─── Study material ───
(* ===== verification/Completion.v ===== *)
(** * Completions through the middleware

    Model of [src/middleware/completion.rs]: the request is shaped for every
    candidate, forwarded by the service, and the answer is shaped for the client
    and finished by the service.  Logging is left out.  Header names and values
    are checked by the [http] crate and maps are iterated in an order of their
    own: both are parameters, as is the text of a service error. *)
From S2P Require Import Prelude StrOps Json Serde Canonical Identity Fs Revocation Receipt ReceiptStore Session SessionStore.
From S2P Require Import Upstream AciVerifier Verifiers Claims Errors E2ee E2eeFields Sse Service Forward Streaming MiddlewareForward.
From S2P Require Import Float Router RequestTransform RequestTypes ResponseTransform StreamTransform KeepAlive.
Import Types.

Record CompletionInput := {
  ci_endpoint : Endpoint;
  ci_endpoint_path : string;
  surface : Surface;
  params : Value;
  ci_received_body : string;
  ci_requester : option ReceiptOwner;
  ci_e2ee : option E2eeRequestContext;
  ci_upstream_required : bool;
  ci_request_id : string;
  ci_user_model : option string;
  ci_user_tier : option string;
  ci_stream : bool;
}.

(** [http]'s header names and values, the iteration of a [HashMap] and the text
    of a service error. *)
Class Http : Type := {
  header_name : string -> option string;
  header_value : string -> option string;
  iterate : gmap string string -> list (string * string);
  error_text : ServiceError -> string;
}.

(** Names are kept in lower case, values as they are. *)
Class HttpLaws `{Http} : Prop := {
  header_name_lower n m : header_name n = Some m -> m = to_ascii_lowercase n;
  header_value_text v w : header_value v = Some w -> w = v;
  iterate_perm h : iterate h ≡ₚ map_to_list h;
}.

(** The nested streams of a streaming answer: the provider's, shaped if the formats
    differ, kept alive, and finished by the service. *)
Record MiddlewareStream := {
  bs_provider : MiddlewareProviderResponseDraftingStream;
  bs_transform : option StreamTransform;
  bs_keepalive : option Z;
}.

Inductive Body := Bytes (b : string) | Stream (source : MiddlewareStream) (finalizer : Finalizing MiddlewareOwn).

Record ClientResponse := { cr_status : Z; cr_headers : gmap string string; cr_body : Body }.

(** ** Headers *)

Definition is_gateway_owned (name : string) : bool :=
  let lower := to_ascii_lowercase name in
  String.eqb lower "x-receipt-id" || starts_with "x-e2ee-" lower || starts_with "x-aci-" lower
  || starts_with "x-private-ai-gateway-" lower.

Definition is_hop_by_hop (name : string) : bool :=
  existsb (String.eqb (to_ascii_lowercase name))
    ["connection"; "keep-alive"; "proxy-authenticate"; "proxy-authorization"; "te"; "trailer"; "transfer-encoding";
     "upgrade"; "content-length"].

Section Headers.
Context `{Http}.

Definition insert_header (name value : string) (headers : gmap string string) : gmap string string :=
  match header_name name, header_value value with
  | Some name, Some value => <[name := value]> headers
  | _, _ => headers
  end.

Definition skipped (name : string) : bool :=
  is_gateway_owned name || is_hop_by_hop name || eq_ignore_ascii_case name "content-type"
  || eq_ignore_ascii_case name "content-encoding".

Definition response_headers (upstream_headers : gmap string string) (content_type : string) : gmap string string :=
  let headers := fold_left (fun h kv => if skipped kv.1 then h else insert_header kv.1 kv.2 h) (iterate upstream_headers) ∅ in
  match header_value content_type with Some v => <["content-type" := v]> headers | None => headers end.

Definition apply_e2ee_headers (e2ee : option E2eeResponseInfo) (include_plain_false : bool) (headers : gmap string string) :
    gmap string string :=
  match e2ee with
  | Some info =>
      insert_header "x-e2ee-algo" (ei_algo info)
        (insert_header "x-e2ee-version" (ei_version info) (<["x-e2ee-applied" := "true"]> headers))
  | None => if include_plain_false then <["x-e2ee-applied" := "false"]> headers else headers
  end.
End Headers.

Definition forward_error_status (e : ServiceError) : Z :=
  match e with
  | ServiceE2ee _ => 400
  | UpstreamVerification _ => 503
  | ServiceUpstream (Routing _) => 404
  | _ => 502
  end.

(** ** How the nested streams answer polls *)

Section Polls.
Context `{Digest} `{SerdeJson} (clocks : nat -> WallClock).

(** The answers of the provider's stream, each with the journal it leaves, and what
    the poll that ends it leaves. *)
Fixpoint provider_answers (fuel : nat) (p : MiddlewareProviderResponseDraftingStream) :
    list (Answer MiddlewareOwn) * (MiddlewareOwn -> MiddlewareOwn) :=
  match fuel with
  | O => ([], id)
  | Datatypes.S fuel =>
      let '(o, p') := drafting_poll p in
      let eff x := {| journal := p_journal p'; response_modified_by_wire := response_modified_by_wire x |} in
      match o with
      | Ready None => ([], eff)
      | Pending => let '(l, e) := provider_answers fuel p' in ({| answer := None; effect := eff |} :: l, e)
      | Ready (Some r) => let '(l, e) := provider_answers fuel p' in ({| answer := Some r; effect := eff |} :: l, e)
      end
  end.

(** A poll of the adapter gets as far as the end of the inner stream. *)
Fixpoint polls_end (inner_ : list (option (result ServiceError string))) (s : SseTransformStream) : bool :=
  match t_queue s with
  | _ :: _ => false
  | [] =>
      if inner_done s then false
      else
        match inner_ with
        | [] => true
        | Some (Ok bytes) :: rest => polls_end rest (drain_buffer clocks (with_buffer (t_buffer s +:+ bytes) s))
        | _ => false
        end
  end.

(** What the inner answers a poll consumed did meanwhile. *)
Definition all_effects {X} (l : list (Answer X)) : X -> X := fun x => fold_left (fun x a => effect a x) l x.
───
Going down the listing above, begin printing at the line with "bs_transform : option StreamTransform;" and finish with the line with "(** ** Headers *)", exactly as they appear.

  bs_transform : option StreamTransform;
  bs_keepalive : option Z;
}.

Inductive Body := Bytes (b : string) | Stream (source : MiddlewareStream) (finalizer : Finalizing MiddlewareOwn).

Record ClientResponse := { cr_status : Z; cr_headers : gmap string string; cr_body : Body }.

(** ** Headers *)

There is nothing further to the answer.